Re: Better way (more efficient) to find existance of row

From: Norman Dunbar <oracle_at_dunbar-it.co.uk>
Date: Wed, 22 May 2013 12:06:22 +0100
Message-ID: <519CA6AE.8070807_at_dunbar-it.co.uk>



Morning Paresh,

On 21/05/13 18:23, Paresh Yadav wrote:
> Using exceptions to handle if-else is a bad idea. The performance will be
> slow.

Have you tried this and run timings on it?

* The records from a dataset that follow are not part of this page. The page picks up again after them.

(* ===== verification/Speakers.v ===== *)
(** * The speaker view of a live session

    Module [SpeakerView] models [src/src/pages/Live/SpeakerView.tsx]: the
    participant [Map] that [useMeeting()] returns (an association list from
    participant id to participant, in insertion order), [speakers] (lines
    10-18: the Map's values in [CONFERENCE] mode), the rendered children
    (lines 20-30), and the [useMemo] cache keyed on the Map's reference,
    over a store of Map objects that the provider replaces on every change
    (the full replace of spec section 5). *)

From S2P Require Import Prelude.

Module SpeakerView.

(** [Constants.modes] of the videosdk. *)
Inductive Mode := CONFERENCE | VIEWER.

#[global] Instance Mode_eq_dec : EqDecision Mode.
Proof. solve_decision. Defined.

Record Participant := mkParticipant {
  id : string;
  mode : Mode;
  displayName : string
}.

(** [participants]: a JS [Map] from id to participant. *)
Definition ParticipantMap := list (string * Participant).

(** [Array.from(participants.values())]. *)
Definition map_values (m : ParticipantMap) : list Participant := snd <$> m.

(** [speakers] (lines 10-18). *)
Definition speakers (m : ParticipantMap) : list Participant :=
  filter (fun participant => mode participant = CONFERENCE) (map_values m).

(** The children the component renders (lines 21-29). *)
Inductive Element :=
  | StatusLine (hlsState : string)
  | ControlsEl
  | ParticipantViewEl (participantId : string)
  | ChatEl.

Definition render (hlsState : string) (m : ParticipantMap) : list Element :=
  [StatusLine hlsState; ControlsEl] ++
  ((fun participant => ParticipantViewEl (id participant)) <$> speakers m) ++ [ChatEl].

(** The React keys of the [ParticipantView] children. *)
Definition render_keys (hlsState : string) (m : ParticipantMap) : list string :=
  omap (fun e => match e with ParticipantViewEl k => Some k | _ => None end) (render hlsState m).

(** A Map as the provider keeps it: unique keys, each the id of its
    participant. *)
Definition wf_map (m : ParticipantMap) : Prop :=
  NoDup (fst <$> m) /\ Forall (fun kv => id (snd kv) = fst kv) m.

(** ** The [useMemo] cache *)

Definition Ref := nat.

(** The provider's Map objects and the one [useMeeting] currently
    returns. *)
Record Provider := mkProvider {
  heap : gmap Ref ParticipantMap;
  current : Ref;
  next_ref : Ref
}.

Record Memo := mkMemo { memo_dep : Ref; memo_val : list Participant }.

Definition deref (pv : Provider) (r : Ref) : ParticipantMap := default [] (heap pv !! r).

(** [useMemo(() => ..., [participants])] on a render: the cached value if
    the dependency is the same object ([Object.is]), else a recomputation. *)
Definition useMemo_speakers (pv : Provider) (prev : option Memo) : Memo :=
  match prev with
  | Some mm => if decide (memo_dep mm = current pv) then mm
               else mkMemo (current pv) (speakers (deref pv (current pv)))
  | None => mkMemo (current pv) (speakers (deref pv (current pv)))
  end.

Record View := mkView { provider : Provider; memo : option Memo }.

(** The provider pushes a new snapshot as a new Map object. *)
Definition replace_map (m : ParticipantMap) (v : View) : View :=
  let pv := provider v in
  mkView (mkProvider (<[next_ref pv := m]> (heap pv)) (next_ref pv) (S (next_ref pv))) (memo v).

Definition rerender (v : View) : View :=
  mkView (provider v) (Some (useMemo_speakers (provider v) (memo v))).

Inductive replace_step : View -> View -> Prop :=
  | rs_replace v m : replace_step v (replace_map m v)
  | rs_render v : replace_step v (rerender v).

Inductive replace_reachable : View -> Prop :=
  | rr_init m : replace_reachable (mkView (mkProvider {[0 := m]} 0 1) None)
  | rr_step v v' : replace_reachable v -> replace_step v v' -> replace_reachable v'.

(** ** Lemmas *)

Lemma elem_of_map_values p m : p ∈ map_values m <-> ∃ k, (k, p) ∈ m.
Proof.
  unfold map_values. rewrite list_elem_of_fmap. split.
  - intros ([k p'] & -> & Hin). by exists k.
  - intros [k Hin]. by exists (k, p).
Qed.

Lemma render_keys_speakers h m : render_keys h m = id <$> speakers m.
Proof.
  unfold render_keys, render. simpl. rewrite omap_app. simpl. rewrite app_nil_r.
  induction (speakers m) as [|p ps IH]; [done|]. simpl. f_equal. exact IH.
Qed.

Lemma wf_map_ids m : wf_map m -> id <$> map_values m = fst <$> m.
Proof.
  intros [_ Hid]. unfold map_values. rewrite <- list_fmap_compose.
  induction Hid as [|[k p] m Hkp Hm IH]; [done|]. simpl in *. f_equal; [exact Hkp|exact IH].
Qed.

(** The memo is consistent: its value is the speakers of the Map object
    it depends on, an object allocated before the current one. *)
Definition memo_ok (v : View) : Prop :=
  current (provider v) < next_ref (provider v) /\
  (∀ r, next_ref (provider v) <= r -> heap (provider v) !! r = None) /\
  ∀ mm, memo v = Some mm ->
    memo_dep mm < next_ref (provider v) /\
    memo_val mm = speakers (deref (provider v) (memo_dep mm)).

Lemma memo_ok_replace m v : memo_ok v -> memo_ok (replace_map m v).
Proof.
  intros (Hcur & Hfree & Hmemo). unfold replace_map. split_and!; simpl; [lia| |].
  - intros r Hr. rewrite lookup_insert_ne by lia. apply Hfree. lia.
  - intros mm Hmm. destruct (Hmemo mm Hmm) as [Hdep Hval]. split; [lia|].
    rewrite Hval. unfold deref. simpl. by rewrite lookup_insert_ne by lia.
Qed.

Lemma memo_ok_rerender v : memo_ok v -> memo_ok (rerender v).
Proof.
  intros (Hcur & Hfree & Hmemo). unfold rerender. split_and!; simpl; [done|done|].
  intros mm [= <-]. unfold useMemo_speakers.
  destruct (memo v) as [mm0|]; [|done]. case_decide; [by apply Hmemo|done].
Qed.

Lemma replace_reachable_memo_ok v : replace_reachable v -> memo_ok v.
Proof.
  induction 1 as [m|v v' Hr IH Hs].
  - split_and!; simpl; [lia| |done]. intros r Hr. rewrite lookup_singleton_ne by lia. done.
  - destruct Hs; auto using memo_ok_replace, memo_ok_rerender.
Qed.

(** ** Properties *)

(** C18 (functional).  [speakers] keeps exactly the participants of the
    Map in [CONFERENCE] mode, in the Map's insertion order. *)
Theorem speakers_spec m p :
  (p ∈ speakers m <-> (∃ k, (k, p) ∈ m) /\ mode p = CONFERENCE) /\
  speakers m `sublist_of` map_values m.
Proof.
  split.
  - unfold speakers. rewrite list_elem_of_filter, elem_of_map_values. tauto.
  - apply sublist_filter.
Qed.

(** C20 (safety).  On a well-formed Map the [ParticipantView] children
    have distinct React keys, each the key of a participant of the Map. *)
Theorem render_keys_unique h m :
  wf_map m ->
  NoDup (render_keys h m) /\ (∀ k, k ∈ render_keys h m -> k ∈ fst <$> m).
Proof.
  intros Hwf. rewrite render_keys_speakers.
  assert (Hsub : id <$> speakers m `sublist_of` fst <$> m).
  { rewrite <- wf_map_ids by done. apply fmap_sublist, sublist_filter. }
  split.
  - eapply sublist_NoDup; [apply Hwf|exact Hsub].
  - intros k Hk. eapply elem_of_sublist; eauto.
Qed.

(** C19 (invariant).  When the provider delivers every change as a new
    Map object (the full replace the spec asks for), each render's
    [speakers] is the speakers of the current Map: the memo is never
    stale. *)
Theorem memo_fresh_under_replace v :
  replace_reachable v ->
  ∃ mm, memo (rerender v) = Some mm /\
        memo_val mm = speakers (deref (provider v) (current (provider v))).
Proof.
  intros Hr. pose proof (replace_reachable_memo_ok v Hr) as Hok.
  destruct (memo_ok_rerender v Hok) as (_ & _ & Hmemo).
  eexists. split; [reflexivity|]. simpl. unfold useMemo_speakers.
  destruct (memo v) as [mm|] eqn:Hm; [|done]. case_decide as Hdep; [|done].
  destruct Hok as (_ & _ & Hok). rewrite <- Hdep. by apply Hok.
Qed.

(** ** Concrete views *)

Definition host : Participant := mkParticipant "host" CONFERENCE "Host".
Definition guest : Participant := mkParticipant "guest" CONFERENCE "Guest".
Definition watcher : Participant := mkParticipant "v1" VIEWER "Viewer".
Definition map1 : ParticipantMap := [("host", host); ("v1", watcher)].
Definition map2 : ParticipantMap := [("host", host); ("guest", guest); ("v1", watcher)].
Definition view0 : View := mkView (mkProvider {[0 := map1]} 0 1) None.

Lemma render_keys_unique_witness :
  wf_map map2 /\ render_keys "HLS_STARTED" map2 = ["host"; "guest"].
Proof.
  assert (Hwf : wf_map map2) by (unfold wf_map; apply (bool_decide_unpack _); by vm_compute).
  split; [exact Hwf|].
  destruct (render_keys_unique "HLS_STARTED" map2 Hwf) as [_ _]. by vm_compute.
Defined.

Lemma memo_fresh_under_replace_witness :
  replace_reachable (replace_map map2 (rerender view0)) /\
  ∃ mm, memo (rerender (replace_map map2 (rerender view0))) = Some mm /\ memo_val mm = [host; guest].
Proof.
  assert (Hr : replace_reachable (replace_map map2 (rerender view0))).
  { eapply rr_step; [eapply rr_step; [apply rr_init|apply rs_render]|apply rs_replace]. }
  split; [exact Hr|].
  destruct (memo_fresh_under_replace _ Hr) as (mm & Hmm & Hval).
  exists mm. split; [exact Hmm|]. rewrite Hval. by vm_compute.
Defined.

End SpeakerView.
(** * mm.c: implicit free list allocator with boundary tags

    A shallow embedding of [src/mm.c].  The heap is a word-addressed store
    of 4-byte tags; every macro and every allocator function of the C file
    has a definition of the same name here (the debugging printers and
    [main] are left out).

    Conventions.
    - A pointer is the byte offset of the pointed word from [mem_heap_lo ()].
      The arena base is 8-byte aligned, so an offset is aligned exactly when
      the pointer is.  [NULL] and [(void * )-1] results are [None].
    - The store maps the byte offset of a word to the word.  All accesses of
      mm.c go through [GET]/[PUT] on offsets that are multiples of 4.
      A word that was never written holds whatever the arena held.
    - [unsigned int] and [int] are 32 bits wide, [size_t] is 64 bits wide;
      the wrap-around of each is written out with [uint], [sint], [usize]. *)

From Stdlib Require Import ZArith Lia Bool List Sorted.
Import ListNotations.
Local Open Scope Z_scope.

(** ** Machine integers *)

Definition uint (z : Z) : Z := z mod 2 ^ 32.
Definition sint (z : Z) : Z := (z + 2 ^ 31) mod 2 ^ 32 - 2 ^ 31.
Definition usize (z : Z) : Z := z mod 2 ^ 64.

(** ** Macros *)

Definition ALIGNMENT : Z := 8.

(** [ALIGN(size)], at type [size_t] as mm_malloc uses it:
    [(((size) + (ALIGNMENT-1)) & ~0x7)]. *)
Definition ALIGN (size : Z) : Z :=
  Z.land (usize (size + (ALIGNMENT - 1))) (usize (Z.lnot 7)).

Definition PACK (size alloc : Z) : Z := Z.lor size alloc.

Definition memory : Type := Z -> Z.

Definition GET (m : memory) (p : Z) : Z := m p.

(** [PUT(p, val)] stores [val] converted to [unsigned int]. *)
Definition PUT (m : memory) (p val : Z) : memory :=
  fun a => if a =? p then uint val else m a.

(** [GET(p) & ~0x7] at type [unsigned int]. *)
Definition GET_SIZE (m : memory) (p : Z) : Z :=
  Z.land (GET m p) (uint (Z.lnot 7)).

Definition GET_ALLOC (m : memory) (p : Z) : Z := Z.land (GET m p) 1.

Definition HDRP (bp : Z) : Z := bp - 4.
Definition FTRP (m : memory) (bp : Z) : Z := bp + GET_SIZE m (HDRP bp) - 8.

Definition NEXT_BLKP (m : memory) (bp : Z) : Z := bp + GET_SIZE m (HDRP bp).
Definition PREV_BLKP (m : memory) (bp : Z) : Z := bp - GET_SIZE m (bp - 8).

(** ** Allocator state

    The arena of memlib ([mem], [mem_brk], [mem_max_addr]) together with the
    one global of mm.c, [heap_startp]. *)

Record state : Type := mkState {
  mem : memory;
  mem_brk : Z;
  mem_max_addr : Z;
  heap_startp : Z
}.

Definition set_mem (st : state) (m : memory) : state :=
  mkState m (mem_brk st) (mem_max_addr st) (heap_startp st).

Definition set_heap_startp (st : state) (p : Z) : state :=
  mkState (mem st) (mem_brk st) (mem_max_addr st) p.

(** The three ways a call can end: it returns, an [assert] of the code
    fails, or the model ran out of steps for the search loop. *)
Inductive outcome (A : Type) : Type :=
| Ret (a : A)
| AssertFailed
| OutOfFuel.
Arguments Ret {A} a.
Arguments AssertFailed {A}.
Arguments OutOfFuel {A}.

(** ** memlib *)

(** Modelled from the spec: memlib.c is not part of the sources.  The arena
    right after [mem_init]: nothing handed out yet, [cap] bytes available,
    contents [m0] arbitrary; [heap_startp] is still [NULL]. *)
Definition mem_init (m0 : memory) (cap : Z) : state := mkState m0 0 cap 0.

(** Modelled from the spec: memlib.c is not part of the sources.  The growth
    primitive [heap_grow(n_bytes)]: extends the managed region by [incr]
    bytes and returns the start of the new region, or fails when no more
    memory is available; it never shrinks the region. *)
Definition mem_sbrk (st : state) (incr : Z) : option (state * Z) :=
  if (incr <? 0) || (mem_max_addr st <? mem_brk st + incr) then None
  else Some (mkState (mem st) (mem_brk st + incr) (mem_max_addr st)
                     (heap_startp st),
             mem_brk st).

(** Modelled from the spec: memlib.c is not part of the sources.
    [heap_bounds()] gives the inclusive bounds of the managed region. *)
Definition mem_heap_lo (st : state) : Z := 0.
Definition mem_heap_hi (st : state) : Z := mem_brk st - 1.

(** ** mm.c *)

(** [mm_init]: returns the new state and the [int] result. *)
Definition mm_init (st : state) : state * Z :=
  match mem_sbrk st (4 * 4) with
  | None => (st, -1)
  | Some (st1, _) =>
      let heap_start := mem_heap_lo st1 in
      let m := PUT (mem st1) heap_start 0 in
      let m := PUT m (heap_start + 4) (PACK 8 1) in
      let m := PUT m (heap_start + 8) (PACK 8 1) in
      let m := PUT m (heap_start + 12) (PACK 0 1) in
      (set_heap_startp (set_mem st1 m) (heap_start + 8), 0)
  end.

(** [split(bp, newsize)]; [newsize] is an [int]. *)
Definition split (m : memory) (bp newsize : Z) : memory :=
  let free_size := sint (GET_SIZE m (HDRP bp)) in
  let remaining := sint (free_size - newsize) in
  let m := PUT m (HDRP bp) (PACK newsize 1) in
  let m := PUT m (FTRP m bp) (PACK newsize 1) in
  let m := PUT m (HDRP (NEXT_BLKP m bp)) (PACK remaining 0) in
  let m := PUT m (FTRP m (NEXT_BLKP m bp)) (PACK remaining 0) in
  m.

(** [coalesce(bp)]: the store afterwards and the returned pointer.  The
    [printf] on the merge path has no effect on the heap. *)
Definition coalesce (m : memory) (bp : Z) : memory * Z :=
  let prev := PREV_BLKP m bp in
  if negb (GET_ALLOC m (HDRP prev) =? 0) then (m, bp)
  else
    let newsize := sint (uint (GET_SIZE m (HDRP bp) + GET_SIZE m (HDRP prev))) in
    let m := PUT m (HDRP prev) (PACK newsize 0) in
    let m := PUT m (FTRP m bp) (PACK newsize 0) in
    (m, prev).

(** The first half of [extend_heap]: the number of bytes it will ask
    [mem_sbrk] for, or [None] when [assert(size_last < newsize)] fails. *)
Definition grow_request (st : state) (newsize : Z) : option Z :=
  let epilogue_bp := mem_heap_hi st - 3 in
  let last := PREV_BLKP (mem st) epilogue_bp in
  if GET_ALLOC (mem st) (HDRP last) =? 0 then
    let size_last := sint (GET_SIZE (mem st) (HDRP last)) in
    if size_last <? newsize then Some (sint (newsize - size_last)) else None
  else Some newsize.

(** [extend_heap(newsize)]. *)
Definition extend_heap (st : state) (newsize : Z) : outcome (state * option Z) :=
  match grow_request st newsize with
  | None => AssertFailed
  | Some newsize =>
      match mem_sbrk st newsize with
      | None => Ret (st, None)
      | Some (st1, bp) =>
          let m := PUT (mem st1) (HDRP bp) (PACK newsize 0) in
          let m := PUT m (FTRP m bp) (PACK newsize 0) in
          let m := PUT m (NEXT_BLKP m bp) (PACK 0 1) in
          let (m, r) := coalesce m bp in
          Ret (set_mem st1 m, Some r)
      end
  end.

(** [int newsize = ALIGN(size + 8);] for a [size_t size]. *)
Definition request_size (size : Z) : Z := sint (ALIGN (usize (size + 8))).

(** The test of the search loop on one block: free and large enough.  The
    comparison is between [unsigned int]s. *)
Definition fits (m : memory) (newsize bp : Z) : bool :=
  (GET_ALLOC m (HDRP bp) =? 0) && (uint newsize <=? GET_SIZE m (HDRP bp)).

(** The [while] loop of [mm_malloc], up to the point where it has chosen a
    block: [Some (Some bp)] when the loop body takes its [if], [Some None]
    when the loop ends at a zero size, [None] when [fuel] iterations were not
    enough.  The loop writes nothing before it has chosen. *)
Fixpoint find_fit (fuel : nat) (m : memory) (current newsize : Z)
  : option (option Z) :=
  match fuel with
  | O => None
  | S fuel' =>
      if GET_SIZE m (HDRP current) =? 0 then Some None
      else if fits m newsize current then Some (Some current)
      else find_fit fuel' m (NEXT_BLKP m current) newsize
  end.

(** [mm_malloc(size)]. *)
Definition mm_malloc (fuel : nat) (st : state) (size : Z)
  : outcome (state * option Z) :=
  let newsize := request_size size in
  match find_fit fuel (mem st) (heap_startp st) newsize with
  | None => OutOfFuel
  | Some (Some current) =>
      let m := mem st in
      let m := if GET_SIZE m (HDRP current) =? uint newsize then m
               else split m current newsize in
      let m := PUT m (HDRP current) (PACK newsize 1) in
      let m := PUT m (FTRP m current) (PACK newsize 1) in
      Ret (set_mem st m, Some current)
  | Some None =>
      match extend_heap st newsize with
      | Ret (st1, Some bp) =>
          let m := PUT (mem st1) (HDRP bp) (PACK newsize 1) in
          let m := PUT m (FTRP m bp) (PACK newsize 1) in
          Ret (set_mem st1 m, Some bp)
      | Ret (st1, None) => Ret (st1, None)
      | AssertFailed => AssertFailed
      | OutOfFuel => OutOfFuel
      end
  end.

(** [mm_free(ptr)]. *)
Definition mm_free (st : state) (ptr : Z) : state :=
  let size := sint (GET_SIZE (mem st) (HDRP ptr)) in
  let m := PUT (mem st) (HDRP ptr) (PACK size 0) in
  let m := PUT m (FTRP m ptr) (PACK size 0) in
  set_mem st (fst (coalesce m ptr)).

(** [mm_realloc(ptr, size)]: the body is empty.  Nothing is read and
    nothing is written.  Control reaches the closing brace without a
    [return]: the value the caller receives is whatever the compiler and the
    calling convention leave there, not something the source determines, so
    it is no part of the model; only the state is. *)
Definition mm_realloc (st : state) (ptr size : Z) : state := st.

(** ** Tags, blocks and the implicit list *)

Definition tag_size (w : Z) : Z := Z.land w (uint (Z.lnot 7)).
Definition tag_alloc (w : Z) : Z := Z.land w 1.

(** The smallest block the code lays down: a header and a footer, as the
    prologue written by [mm_init] and the block of [mm_malloc(0)]. *)
Definition MIN_BLOCK : Z := 8.

(** The minimum block size as the design document words it (section 4.2):
    header and footer, plus a payload large enough to host a header and a
    footer later, 16 bytes in all.  mm.c has no such constant and no test
    against it. *)
Definition SPEC_MIN_BLOCK : Z := 16.

(** The block reached from [cur] after [i] steps of [NEXT_BLKP]. *)
Fixpoint walk (m : memory) (cur : Z) (i : nat) : Z :=
  match i with
  | O => cur
  | S i' => walk m (NEXT_BLKP m cur) i'
  end.

(** Two consecutive blocks of the list, both real (non-zero size) and both
    free. *)
Definition both_free (m : memory) (bp : Z) : bool :=
  negb (GET_SIZE m (HDRP bp) =? 0) && (GET_ALLOC m (HDRP bp) =? 0) &&
  negb (GET_SIZE m (HDRP (NEXT_BLKP m bp)) =? 0) &&
  (GET_ALLOC m (HDRP (NEXT_BLKP m bp)) =? 0).

(** [bp] is the payload pointer of an allocated block of non-zero size. *)
Definition live_block (m : memory) (bp : Z) : Prop :=
  GET_ALLOC m (HDRP bp) = 1 /\ 0 < GET_SIZE m (HDRP bp).
(** C3: from a database with at most one membership row per pair, every
    sequence of calls leads to a database with at most one row per pair;
    there, [join_room] on a pair that is a member returns the database as
    it is, and two joins of one pair in a row leave exactly one row for
    it. *)
Theorem membership_at_most_once calls w user_id room_id now1 now2 :
  at_most_one_membership (db w) ->
  let d := db (run slugify pwd_hash get_default_avatar live calls w) in
  at_most_one_membership d
  /\ (membership_rows d user_id room_id <> [] -> join_room d user_id room_id now1 = d)
  /\ length (membership_rows
               (join_room (join_room d user_id room_id now1) user_id room_id now2)
               user_id room_id) = 1%nat.
Proof.
  intros Hinv d.
  assert (Hd : at_most_one_membership d) by by apply run_at_most_one.
  split; [done|]. split; [apply join_room_member|].
  rewrite join_room_count, decide_True by done.
  rewrite join_room_count, decide_True by done.
  specialize (Hd user_id room_id). lia.
Qed.

End CallFacts.

(** ** The small deployment, run *)

Example run_example_calls :
  run spec_slugify example_hash example_avatar all_live example_calls
      (mkWorld empty_db example_sockets [])
  = example_world.
Proof. vm_compute. reflexivity. Qed.

Example load_room_messages_example : load_room_messages example_db 1 = [row_m1; row_m2].
Proof. vm_compute. reflexivity. Qed.

Example authenticate_user_example :
  authenticate_user example_verify example_db "alice" "secret1" = Ok (Some alice)
  /\ authenticate_user example_verify example_db "alice" "secret2" = Ok None
  /\ authenticate_user example_verify example_db "carol" "secret1" = Ok None.
Proof. vm_compute. auto. Qed.

(** Bob's socket 9 is closed: the others get the message, 9 leaves the
    registry, the call returns normally. *)
Example broadcast_to_room_example :
  let hi := new_message 3 "hi bob" "alice" 1 150 (example_avatar "alice") in
  let result := broadcast_to_room socket_9_closed 1 hi example_world in
  result.1 = Ok tt
  /\ sent result.2 = [(3%nat, hi); (7%nat, hi)]
  /\ user_sockets result.2 !! "bob"%string = Some {[ 7%nat ]}.
Proof. vm_compute. auto. Qed.

(** Alice's one connection goes away; a second disconnect follows with no
    connect in between, when the registry holds no socket of hers: each of
    the two disconnects sends Bob's sockets an offline event. *)
Lemma second_disconnect_emits_offline_again :
  let off t := user_status "alice" false t in
  let w1 := (on_disconnect all_live "alice" 200 example_world).2 in
  let w2 := (on_disconnect all_live "alice" 201 w1).2 in
  user_sockets w1 !! "alice"%string = Some ∅
  /\ sent w1 = [(9%nat, off 200); (7%nat, off 200)]
  /\ sent w2 = sent w1 ++ [(9%nat, off 201); (7%nat, off 201)]
  /\ sent w2 <> sent w1.
Proof. vm_compute. repeat split. discriminate. Qed.

Lemma get_or_create_room_same_slug_witness :
  spec_slugify "Team Chat" = spec_slugify "team chat"
  /\ (let first := get_or_create_room spec_slugify empty_db "Team Chat" 1 120 in
      let second := get_or_create_room spec_slugify first.2 "team chat" 2 130 in
      ChatRoom.id second.1 = ChatRoom.id first.1
      /\ second.1 = first.1
      /\ second.2 = first.2
      /\ length (rooms_with_slug second.2 (spec_slugify "Team Chat"))
         = Nat.max 1 (length (rooms_with_slug empty_db (spec_slugify "Team Chat")))).
Proof.
  split; [reflexivity|].
  apply (get_or_create_room_same_slug spec_slugify empty_db "Team Chat" "team chat"
           1 2 120 130).
  reflexivity.
Defined.

Lemma get_or_create_room_existing_witness :
  team_chat ∈ chat_rooms example_db
  /\ ChatRoom.slug team_chat = spec_slugify "TEAM chat"
  /\ exists stored,
       get_or_create_room spec_slugify example_db "TEAM chat" 2 300
       = (stored, example_db)
       /\ stored ∈ chat_rooms example_db
       /\ ChatRoom.slug stored = spec_slugify "TEAM chat"
       /\ (slugs_unique example_db -> stored = team_chat).
Proof.
  assert (Hin : team_chat ∈ chat_rooms example_db) by apply list_elem_of_here.
  assert (Hslug : ChatRoom.slug team_chat = spec_slugify "TEAM chat") by reflexivity.
  split; [exact Hin|]. split; [exact Hslug|].
  exact (get_or_create_room_existing spec_slugify example_db "TEAM chat" 2 300
           team_chat Hin Hslug).
Defined.
(** X13.  The number of the last line is the number of error lines: a run
    writes to the error stream one line for each function that counts as
    failed and nothing else, and [invokes] has one value for each
    function. *)
Theorem error_lines_match_the_count (functions : list FunctionTarget)
    (env : gmap string string) (w : World) :
  exists (w1 : World) (invokes : list bool),
    warmUp_invokes functions verbose lambda arrival env w = (w1, Return invokes)
    /\ length invokes = length functions
    /\ length (stderr w1) = length (stderr w) + invoke_errors invokes
    /\ stderr (fst (warmUp functions verbose lambda arrival env w)) = stderr w1
    /\ invoke_errors invokes <= length functions.
Proof.
  rewrite warmUp_run, warmUp_invokes_run. eexists _, _. split; [reflexivity|].
  split; [now rewrite length_map, started_from_length|].
  assert (length (stderr (warmUp_adds functions verbose lambda arrival env
                            (length (requests w))))
          = invoke_errors (map (batch_ok lambda)
                             (started_from env (length (requests w)) functions)))
    as Hcount.
  { unfold warmUp_adds. cbn [after stderr]. rewrite app_nil_l, length_app.
    rewrite stderr_settle_adds_flat_map.
    rewrite (Permutation_length (settle_order_permutes arrival _ _)).
    apply error_lines_count. }
  split; [|split].
  - cbn [after stderr]. now rewrite length_app, Hcount.
  - cbn [fst after stderr]. now rewrite app_nil_r.
  - pose proof (success_lines_count lambda env (length (requests w)) functions). lia.
Qed.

One of my firct contract jobs years ago was to go through many millions of lines of PL/SQL, written by a third party, and find places to improve it.

There were numerous occurrences of this:

select count(*)
into whatever
from table
where some_condition;

if whatever = 0 then

   insert into table values ....;
else

   update table set .......;
end if;

We did some timings and found that, on average, using exceptions was faster. The problem being that the where clause will run through the entire table, unless restricted by a rownum = 1, unless there's an index (there invariably wasn't!)

That was in the days before the MERGE statement as mentioned by Niall, and although I have not yet done any timings myself, I suspect (!) that MERGE will be even faster than using exceptions. When I get a few mins to set up a table with a few million rows, I'll try it out and report back, unless someone else already has the info.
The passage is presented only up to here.